● Data supplied
(* ===== verification/Ast.v ===== *)
(** * Syntax of Cypher: src/src/cypher/ast.rs

    Expressions contain statements (EXISTS subqueries) and statements contain
    expressions.  The types between the two take the type of expressions as a
    parameter, and one mutual declaration ties the knot.  [Box] is dropped. *)
From S2P Require Export Errors.

(** ** Plain enumerations *)
Module ShortestPathMode.
Inductive ShortestPathMode := None | Single | All.
End ShortestPathMode.
Abbreviation ShortestPathMode := ShortestPathMode.ShortestPathMode.

Inductive RelDirection := RelOutgoing | RelIncoming | RelUndirected.

Module QuantifierKind.
Inductive QuantifierKind := None | Single | Any | All.
End QuantifierKind.
Abbreviation QuantifierKind := QuantifierKind.QuantifierKind.

Module LiteralValue.
Inductive LiteralValue :=
| Null
| Bool (b : bool)
| I64 (n : Z)
| F64 (bits : N)
| String (s : string).
End LiteralValue.
Abbreviation LiteralValue := LiteralValue.LiteralValue.

Module BinOp.
Inductive BinOp :=
| Eq | Neq | Lt | Gt | Lte | Gte | And | Or | Xor | StartsWith | EndsWith | Contains | RegexMatch
| In | Add | Sub | Mul | Div | Mod | Pow.
End BinOp.
Abbreviation BinOp := BinOp.BinOp.

(** ** Patterns *)
Record NodePattern (E : Type) := mkNodePattern {
  np_variable : option string;
  np_labels : list string;
  np_properties : gmap string E }.
Record RelPattern (E : Type) := mkRelPattern {
  rp_variable : option string;
  rp_types : list string;
  rp_properties : gmap string E;
  rp_direction : RelDirection;
  rp_var_length : option (N * N) }.
Inductive PatternElement (E : Type) :=
| PNode (n : NodePattern E)
| PRelationship (r : RelPattern E).
Record Pattern (E : Type) := mkPattern {
  pt_elements : list (PatternElement E);
  pt_path_variable : option string;
  pt_shortest_path_mode : ShortestPathMode }.
Record OptionalMatch (E : Type) := mkOptionalMatch {
  om_patterns : list (Pattern E);
  om_where : option E }.

(** ** Clauses *)
Record ReturnItem (E : Type) := mkReturnItem { ri_expr : E; ri_alias : option string }.
Record ReturnClause (E : Type) := mkReturnClause {
  rc_items : list (ReturnItem E); rc_distinct : bool }.
Record SortItem (E : Type) := mkSortItem { si_expr : E; si_descending : bool }.
Record Assignment (E : Type) := mkAssignment {
  as_variable : string; as_property : string; as_value : E }.
Module SetItem.
Inductive SetItem (E : Type) :=
| Property (a : Assignment E)
| Label (variable : string) (labels : list string)
| MapOverwrite (variable : string) (v : E)
| MapMerge (variable : string) (v : E).
End SetItem.
Abbreviation SetItem := SetItem.SetItem.
Module RemoveItem.
Inductive RemoveItem :=
| Property (variable property : string)
| Label (variable : string) (labels : list string).
End RemoveItem.
Abbreviation RemoveItem := RemoveItem.RemoveItem.

Record WithClause (E : Type) := mkWith {
  wc_items : list (ReturnItem E);
  wc_distinct : bool;
  wc_order_by : list (SortItem E);
  wc_skip : option E;
  wc_limit : option E;
  wc_where : option E }.
Record UnwindClause (E : Type) := mkUnwindClause { uc_expr : E; uc_alias : string }.
Record IntermediateMatch (E : Type) := mkIntermediateMatch {
  im_patterns : list (Pattern E);
  im_optional : list (OptionalMatch E);
  im_where : option E }.
Module IntermediateClause.
Inductive IntermediateClause (E : Type) :=
| With (w : WithClause E)
| Unwind (u : UnwindClause E)
| Match (m : IntermediateMatch E).
End IntermediateClause.
Abbreviation IntermediateClause := IntermediateClause.IntermediateClause.

Module Clause.
Inductive Clause (E : Type) :=
| Match (patterns : list (Pattern E)) (optional_patterns : list (OptionalMatch E))
    (where_clause : option E)
| Create (patterns : list (Pattern E))
| Merge (pattern : Pattern E) (on_create on_match : list (SetItem E))
| With (w : WithClause E)
| Unwind (u : UnwindClause E)
| SetItems (items : list (SetItem E))
| Remove (items : list RemoveItem)
| Call (procedure_name : string) (args : list E) (implicit_args : bool)
    (yield_items : option (list (string * option string))) (yield_star : bool)
| Delete (exprs : list E) (detach : bool).
End Clause.
Abbreviation Clause := Clause.Clause.

(** ** Statements of one kind; [tl_] is the optional RETURN with its order and
    bounds that most of them end in. *)
Record Tail (E : Type) := mkTail {
  tl_return : option (ReturnClause E);
  tl_order_by : list (SortItem E);
  tl_skip : option E;
  tl_limit : option E }.

Record MultiClauseStatement (E : Type) := mkMultiClause {
  mc_clauses : list (Clause E); mc_tail : Tail E }.
Record ReturnStatement (E : Type) := mkReturnStmt {
  rs_return : ReturnClause E;
  rs_order_by : list (SortItem E);
  rs_skip : option E;
  rs_limit : option E }.
Record MatchStatement (E : Type) := mkMatchStmt {
  ms_patterns : list (Pattern E);
  ms_optional : list (OptionalMatch E);
  ms_where : option E;
  ms_intermediate : list (IntermediateClause E);
  ms_return : ReturnClause E;
  ms_order_by : list (SortItem E);
  ms_skip : option E;
  ms_limit : option E }.
Record CreateStatement (E : Type) := mkCreateStmt { cs_patterns : list (Pattern E); cs_tail : Tail E }.
Record MatchCreateStatement (E : Type) := mkMatchCreateStmt {
  mcs_patterns : list (Pattern E);
  mcs_where : option E;
  mcs_create : list (Pattern E);
  mcs_tail : Tail E }.
Record DeleteStatement (E : Type) := mkDeleteStmt {
  ds_patterns : list (Pattern E);
  ds_optional : list (OptionalMatch E);
  ds_where : option E;
  ds_detach : bool;
  ds_exprs : list E;
  ds_tail : Tail E }.
Record SetStatement (E : Type) := mkSetStmt {
  ss_patterns : list (Pattern E);
  ss_optional : list (OptionalMatch E);
  ss_where : option E;
  ss_items : list (SetItem E);
  ss_intermediate : list (IntermediateClause E);
  ss_tail : Tail E }.
Record RemoveStatement (E : Type) := mkRemoveStmt {
  rms_patterns : list (Pattern E);
  rms_optional : list (OptionalMatch E);
  rms_where : option E;
  rms_items : list RemoveItem;
  rms_tail : Tail E }.
Record MatchMergeStatement (E : Type) := mkMatchMergeStmt {
  mms_patterns : list (Pattern E);
  mms_where : option E;
  mms_pattern : Pattern E;
  mms_on_create : list (SetItem E);
  mms_on_match : list (SetItem E);
  mms_tail : Tail E }.
Record MergeStatement (E : Type) := mkMergeStmt {
  mgs_pattern : Pattern E;
  mgs_on_create : list (SetItem E);
  mgs_on_match : list (SetItem E);
  mgs_tail : Tail E }.
Module UnwindBody.
Inductive UnwindBody (E : Type) :=
| Return (where_clause : option E) (intermediate_clauses : list (IntermediateClause E))
    (return_clause : ReturnClause E) (order_by : list (SortItem E)) (skip limit : option E)
| Create (patterns : list (Pattern E)) (intermediate_clauses : list (IntermediateClause E))
    (tail : Tail E).
End UnwindBody.
Abbreviation UnwindBody := UnwindBody.UnwindBody.
Record UnwindStatement (E : Type) := mkUnwindStmt {
  us_expr : E; us_alias : string; us_body : UnwindBody E }.

Arguments mkNodePattern {E}. Arguments np_variable {E}. Arguments np_labels {E}.
Arguments np_properties {E}. Arguments mkRelPattern {E}. Arguments rp_variable {E}.
Arguments rp_types {E}. Arguments rp_properties {E}. Arguments rp_direction {E}.
Arguments rp_var_length {E}. Arguments mkPattern {E}. Arguments pt_elements {E}.
Arguments pt_path_variable {E}. Arguments pt_shortest_path_mode {E}.
Arguments mkOptionalMatch {E}. Arguments om_patterns {E}. Arguments om_where {E}.
Arguments mkReturnItem {E}. Arguments ri_expr {E}. Arguments ri_alias {E}.
Arguments mkReturnClause {E}. Arguments rc_items {E}. Arguments rc_distinct {E}.
Arguments mkSortItem {E}. Arguments si_expr {E}. Arguments si_descending {E}.
Arguments mkAssignment {E}. Arguments as_variable {E}. Arguments as_property {E}.
Arguments as_value {E}. Arguments mkWith {E}. Arguments wc_items {E}. Arguments wc_distinct {E}.
Arguments wc_order_by {E}. Arguments wc_skip {E}. Arguments wc_limit {E}. Arguments wc_where {E}.
Arguments mkUnwindClause {E}. Arguments uc_expr {E}. Arguments uc_alias {E}.
Arguments mkIntermediateMatch {E}. Arguments im_patterns {E}. Arguments im_optional {E}.
Arguments im_where {E}. Arguments mkTail {E}. Arguments tl_return {E}. Arguments tl_order_by {E}.
Arguments tl_skip {E}. Arguments tl_limit {E}. Arguments mkMultiClause {E}.
Arguments mc_clauses {E}. Arguments mc_tail {E}. Arguments mkReturnStmt {E}.
Arguments rs_return {E}. Arguments rs_order_by {E}. Arguments rs_skip {E}. Arguments rs_limit {E}.
Arguments mkMatchStmt {E}. Arguments ms_patterns {E}. Arguments ms_optional {E}.
Arguments ms_where {E}. Arguments ms_intermediate {E}. Arguments ms_return {E}.
Arguments ms_order_by {E}. Arguments ms_skip {E}. Arguments ms_limit {E}.
Arguments mkCreateStmt {E}. Arguments cs_patterns {E}. Arguments cs_tail {E}.
Arguments mkMatchCreateStmt {E}. Arguments mcs_patterns {E}. Arguments mcs_where {E}.
Arguments mcs_create {E}. Arguments mcs_tail {E}. Arguments mkDeleteStmt {E}.
Arguments ds_patterns {E}. Arguments ds_optional {E}. Arguments ds_where {E}.
Arguments ds_detach {E}. Arguments ds_exprs {E}. Arguments ds_tail {E}. Arguments mkSetStmt {E}.
Arguments ss_patterns {E}. Arguments ss_optional {E}. Arguments ss_where {E}.
Arguments ss_items {E}. Arguments ss_intermediate {E}. Arguments ss_tail {E}.
Arguments mkRemoveStmt {E}. Arguments rms_patterns {E}. Arguments rms_optional {E}.
Arguments rms_where {E}. Arguments rms_items {E}. Arguments rms_tail {E}.
Arguments mkMatchMergeStmt {E}. Arguments mms_patterns {E}. Arguments mms_where {E}.
Arguments mms_pattern {E}. Arguments mms_on_create {E}. Arguments mms_on_match {E}.
Arguments mms_tail {E}. Arguments mkMergeStmt {E}. Arguments mgs_pattern {E}.
Arguments mgs_on_create {E}. Arguments mgs_on_match {E}. Arguments mgs_tail {E}.
Arguments mkUnwindStmt {E}. Arguments us_expr {E}. Arguments us_alias {E}. Arguments us_body {E}.
Arguments PNode {E}. Arguments PRelationship {E}. Arguments SetItem.Property {E}.
Arguments SetItem.Label {E}. Arguments SetItem.MapOverwrite {E}. Arguments SetItem.MapMerge {E}.
Arguments IntermediateClause.With {E}. Arguments IntermediateClause.Unwind {E}.
Arguments IntermediateClause.Match {E}. Arguments Clause.Match {E}. Arguments Clause.Create {E}.
Arguments Clause.Merge {E}. Arguments Clause.With {E}. Arguments Clause.Unwind {E}.
Arguments Clause.SetItems {E}. Arguments Clause.Remove {E}. Arguments Clause.Call {E}.
Arguments Clause.Delete {E}. Arguments UnwindBody.Return {E}. Arguments UnwindBody.Create {E}.

(** ** Expressions and statements *)
#[warnings="-register-all"]
Inductive Expr :=
| mkExpr (kind : ExprKind) (span : Span)
with ExprKind :=
| Literal (l : LiteralValue)
| Property (variable property : string)
| Variable_ (name : string)
| Parameter_ (name : string)
| BinaryOp (left : Expr) (op : BinOp) (right : Expr)
| Not (e : Expr)
| IsNull (e : Expr)
| IsNotNull (e : Expr)
| FunctionCall (name : string) (args : list Expr) (distinct : bool) (original_text : option string)
| Case (operand : option Expr) (alternatives : list (Expr * Expr)) (default_ : option Expr)
| ListLit (items : list Expr)
| ListComprehension (variable : string) (list_expr : Expr) (filter_ map_expr : option Expr)
| PatternComprehension (path_variable : option string) (pattern : Pattern Expr)
    (where_clause : option Expr) (map_expr : Expr)
| Exists (patterns : list (Pattern Expr)) (where_clause : option Expr)
| ExistsSubquery (s : Statement)
| MapLiteral (pairs : list (string * Expr))
| Index (e index : Expr)
| DotAccess (e : Expr) (key : string)
| Slice (e : Expr) (start end_ : option Expr)
| Quantifier (kind : QuantifierKind) (variable : string) (list_expr predicate : Expr)
| HasLabel (variable : string) (labels : list string)
| PatternPredicate (p : Pattern Expr)
| Star
with Statement :=
| SMatch (m : MatchStatement Expr)
| SCreate (c : CreateStatement Expr)
| SMatchCreate (mc : MatchCreateStatement Expr)
| SMatchMerge (mm : MatchMergeStatement Expr)
| SDelete (d : DeleteStatement Expr)
| SSet (s : SetStatement Expr)
| SRemove (r : RemoveStatement Expr)
| SMerge (m : MergeStatement Expr)
| SUnwind (u : UnwindStatement Expr)
| SReturn (r : ReturnStatement Expr)
| SMultiClause (mc : MultiClauseStatement Expr)
| SExplain (inner : Statement)
| SUnion (statements : list Statement) (all : bool)
| SCreateIndex (label : string) (properties : list string)
| SDropIndex (label : string) (properties : list string)
| SCall (procedure_name : string) (args : list Expr) (implicit_args : bool)
    (yield_items : option (list (string * option string))) (yield_star : bool)
    (tail : Tail Expr).

Definition expr_kind (e : Expr) : ExprKind := let '(mkExpr k _) := e in k.
Definition expr_span (e : Expr) : Span := let '(mkExpr _ s) := e in s.
(** [Expr::synthetic]. *)
Definition synthetic (k : ExprKind) : Expr := mkExpr k span_synthetic.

● Problem to solve
Your answer should consist of each line above in which "mkWith" appears.

● Exercise solution
Record WithClause (E : Type) := mkWith {
Arguments as_value {E}. Arguments mkWith {E}. Arguments wc_items {E}. Arguments wc_distinct {E}.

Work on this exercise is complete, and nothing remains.